A depressão bate à porta do coração dos mutilados pela violência doméstica!

 Peçam ajuda! A depressão não pede licença para entrar – e só existem duas maneiras dela sair: através de nós próprios e da nossa força de vontade ou através da sua força em derrubar-nos! Que sejamos nós então a matar a depressão!

Acordei e o céu estava preto mesclado. Já não me lembro qual foi a última vez que vi o céu azul, ou a verdadeira cor do Sol. As estações do ano já não existiam. Eram sempre a mesma. Inverno. Um Inverno cerrado, onde ora existia uma chuva mais miudinha, ora existiam nevões. Onde existia nevoeiro ou trovoada.

Vivia entre uma preexistência limitada por dias sem qualquer alegria ou exaltação. Não possuía em mim qualquer sentimento. Aprofundava o buraco da minha preexistência, pois recusava a ajuda daquilo que os meus olhos não viam.

O dia passava e o coração afundava-se como uma âncora. Tinha uma família normal, três filhos e um cão, alguns problemas financeiros, nada insolúvel, até a pandemia chegar. Essa tornou o ar menos respirável.

As pessoas como eu aparentam a normalidade, esboçam sorrisos, vivem uma vida dupla e desconexa. No entanto, o coração continuava no fundo do mar, acorrentando, tudo isto porque eu não assumia as mudanças de humor, o ficar na cama durante um dia inteiro sem querer levantar-me, a incapacidade em mexer um músculo e a tristeza que me comia as estranhas não podiam ser normais, banais.

No entanto, eu banalizava isso tudo. Chorava quando a minha mulher adormecia. Ou quando deixava os meus filhos na escola. Chorava, porque não sabia sorrir. Chorava porque era a única coisa que conseguia fazer. Chorava! Não via beleza num pôr-do-sol, nem no olhar da minha mulher. Não via beleza no adormecer dos meus filhos. Era prisioneiro do meu próprio corpo!

Acho que me tentaram ajudar e eu acho que deixei ir isto longe demais, pelos dias menos maus.

Um dia acordei de madrugada e a dor no peito engoliu-me o coração por inteiro, desci as escadas até à garagem onde tinha alguns materiais de construção e um pequeno barco – em que, aos fins de semana, por vezes saía para ir pescar com o meu filho.
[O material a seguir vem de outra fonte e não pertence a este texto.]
(** ** The already-installed test *)

(** a successful [install] leaves the content file in place *)
Lemma install_success_skill_md (root cwd owner repo raw : string) (force : bool)
    (w w' : world) (r : InstallResult) :
  installSkillFromGitHub root cwd owner repo raw force w = (Ok r, w') ->
  success r = true ->
  exists s, sanitizeSkillName root cwd raw = Some s
    /\ exists_path (cur w') (NPath.join [NPath.join [root; s]; "SKILL.md"]) = true.
Proof.
  intros H Hs. destruct (alreadyInstalled r) as [b|] eqn:Ea.
  - destruct (sanitizeSkillName root cwd raw) as [s|] eqn:Es.
    2:{ unfold installSkillFromGitHub in H. rewrite Es in H. injection H as <- _.
        discriminate. }
    exists s. split; [reflexivity|].
    rewrite (install_unfold root cwd owner repo raw s force w Es) in H. cbv zeta in H.
    destruct (exists_path (cur w) (NPath.join [NPath.join [root; s]; "SKILL.md"])
              && negb force) eqn:Eearly.
    + injection H as _ <-. rewrite cur_emit. cbn [step].
      now apply andb_true_iff in Eearly as [? _].
    + split_matches H; injection H as <- _; discriminate.
  - destruct (install_fresh root cwd owner repo raw force w w' r H Hs Ea)
      as [s [c [u [fetched [Es [_ [_ [-> [_ [Ew1 _]]]]]]]]]].
    exists s. split; [exact Es|].
    rewrite cur_emits, app_comm_cons, replay_app, replay_access_fetches.
    cbn [replay foldl]. unfold exists_path.
    rewrite (is_file_write_keep _ _ _ _ (is_file_write_same _ _ c Ew1)). reflexivity.
Qed.
(** * Token lifecycle of Feishu-MCP: a shallow embedding in Rocq

    The development follows the TypeScript sources:
    - [src/src/utils/tokenCacheManager.ts]      (TokenCacheManager)
    - [src/src/services/feishuAuthService.ts]   (AuthService)
    - [src/src/utils/auth/tokenRefreshManager.ts] (TokenRefreshManager)
    - [src/src/utils/auth/authUtils.ts]         (AuthUtils)
    - [src/src/auth/feishuOAuthServer.ts]       (FeishuOAuthServer)
    - [src/unnamed/part_003]                     (the OAuth [callback])
    - [src/unnamed/part_007], [src/unnamed/part_008] (auth middleware, utils/auth,
      the session/user-key map)

    Conventions.
    - Time: [Date.now()] is a millisecond count [nowms : Z]; the code's
      [Math.floor(Date.now() / 1000)] is [nowms / 1000] (floor division).
    - A JS object of type [any] holding token fields is a record of
      optional fields; [None] is [undefined].
    - JS truthiness: a string is truthy iff it is defined and non-empty,
      a number iff it is defined and non-zero (NaN does not arise: all
      numbers here are integral timestamps or durations).
    - The in-memory [Map<string, CacheItem>] is a [gmap string CacheItem];
      the JSON snapshot files written after each mutation are not modelled
      (no property below reads them back). *)

From Stdlib Require Import String Ascii ZArith Bool List Lia.
From stdpp Require Import gmap strings list fin_maps.

Open Scope string_scope.
Open Scope Z_scope.

(* ------------------------------------------------------------------ *)
(** ** JS values *)

Definition str_truthy (o : option string) : bool :=
  match o with
  | Some s => negb (String.eqb s "")
  | None => false
  end.

Definition num_truthy (o : option Z) : bool :=
  match o with
  | Some z => negb (z =? 0)
  | None => false
  end.

(** Value of a number field once its truthiness has been checked. *)
Definition num_val (o : option Z) : Z :=
  match o with
  | Some z => z
  | None => 0
  end.

(** JS [a || b] on optional strings: [a] when truthy, else [b]. *)
Definition str_or (a b : option string) : option string :=
  if str_truthy a then a else b.

(** [new Date(t).toISOString()] throws a [RangeError] outside the time
    range of ECMAScript dates, |t| <= 8.64e15 ms. *)
Definition date_in_range (t : Z) : bool := Z.abs t <=? 8640000000000000.

(** [String.prototype.startsWith]. *)
Definition startsWith (s pre : string) : bool := String.prefix pre s.

(** [String.prototype.includes]. *)
Fixpoint includes (s sub : string) : bool :=
  String.prefix sub s ||
  match s with
  | EmptyString => false
  | String _ s' => includes s' sub
  end.

(* ------------------------------------------------------------------ *)
(** ** Data model (tokenCacheManager.ts) *)

(** The token object stored under a cache key ([cacheItem.data], typed
    [any]): the fields of [UserTokenInfo] and [TenantTokenInfo], plus the
    [client_id]/[client_secret] and the upstream [expires_in] /
    [refresh_token_expires_in] fields that [AuthService.refreshUserToken]
    reads and writes on the same object. *)
Record TokenData := mkTokenData {
  access_token : option string;
  refresh_token : option string;
  expires_at : option Z;                 (** unix seconds *)
  refresh_token_expires_at : option Z;   (** unix seconds *)
  client_id : option string;
  client_secret : option string;
  app_access_token : option string;
  expires_in : option Z;
  refresh_token_expires_in : option Z;
}.

Definition empty_data : TokenData :=
  mkTokenData None None None None None None None None None.

(** [interface CacheItem<T> { data; timestamp; expiresAt }], times in ms. *)
Record CacheItem := mkCacheItem {
  data : TokenData;
  timestamp : Z;
  item_expiresAt : Z;
}.

Abbreviation Cache := (gmap string CacheItem).

(** [interface TokenStatus]. *)
Record TokenStatus := mkTokenStatus {
  isValid : bool;
  isExpired : bool;
  canRefresh : bool;
  shouldRefresh : bool;
}.

Definition user_prefix : string := "user_access_token:".
Definition tenant_prefix : string := "tenant_access_token:".

(* ------------------------------------------------------------------ *)
(** ** TokenCacheManager *)

Module TokenCacheManager.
Agarrei numa corda grossa e espessa e fiz um laço. Era uma corda, mas não era de salvação. Os meus braços trabalhavam sozinhos enquanto a enrolavam ao meu pescoço. Pela primeira vez senti alguma coisa, uma sensação áspera da corda a apertar o meu pescoço, que parecia de papel.

Agarrei no banco de madeira que tinha lá perto e subi para cima dele, sempre e sem sentir qualquer exaltação. Saltei. Lembrei-me da minha mãe. Tal como eu, a minha mãe usou uma corda por não aguentar mais a violência que o meu pai exercia sobre ela. De alguma forma, também eu fui buscar uma corda para acabar com um sofrimento enterrado como estilhaços que foram deixados no meu corpo.

Ficámos assim ligados. Por não pedir ajuda, três crianças assistiram à morte brutal do seu pai e uma mulher apaixonada ficou viúva. E a depressão venceu! E a violência doméstica também! Em criança, ninguém me ajudou, enquanto eu assistia aos espancamentos, gritos e sangue!

É por isso que é tão importante pedir ajuda! Peçam ajuda! A depressão não pede licença para entrar – e só existem duas maneiras dela sair: através de nós próprios e da nossa força de vontade ou através da sua força em derrubar-nos! Que sejamos nós então a matar a depressão!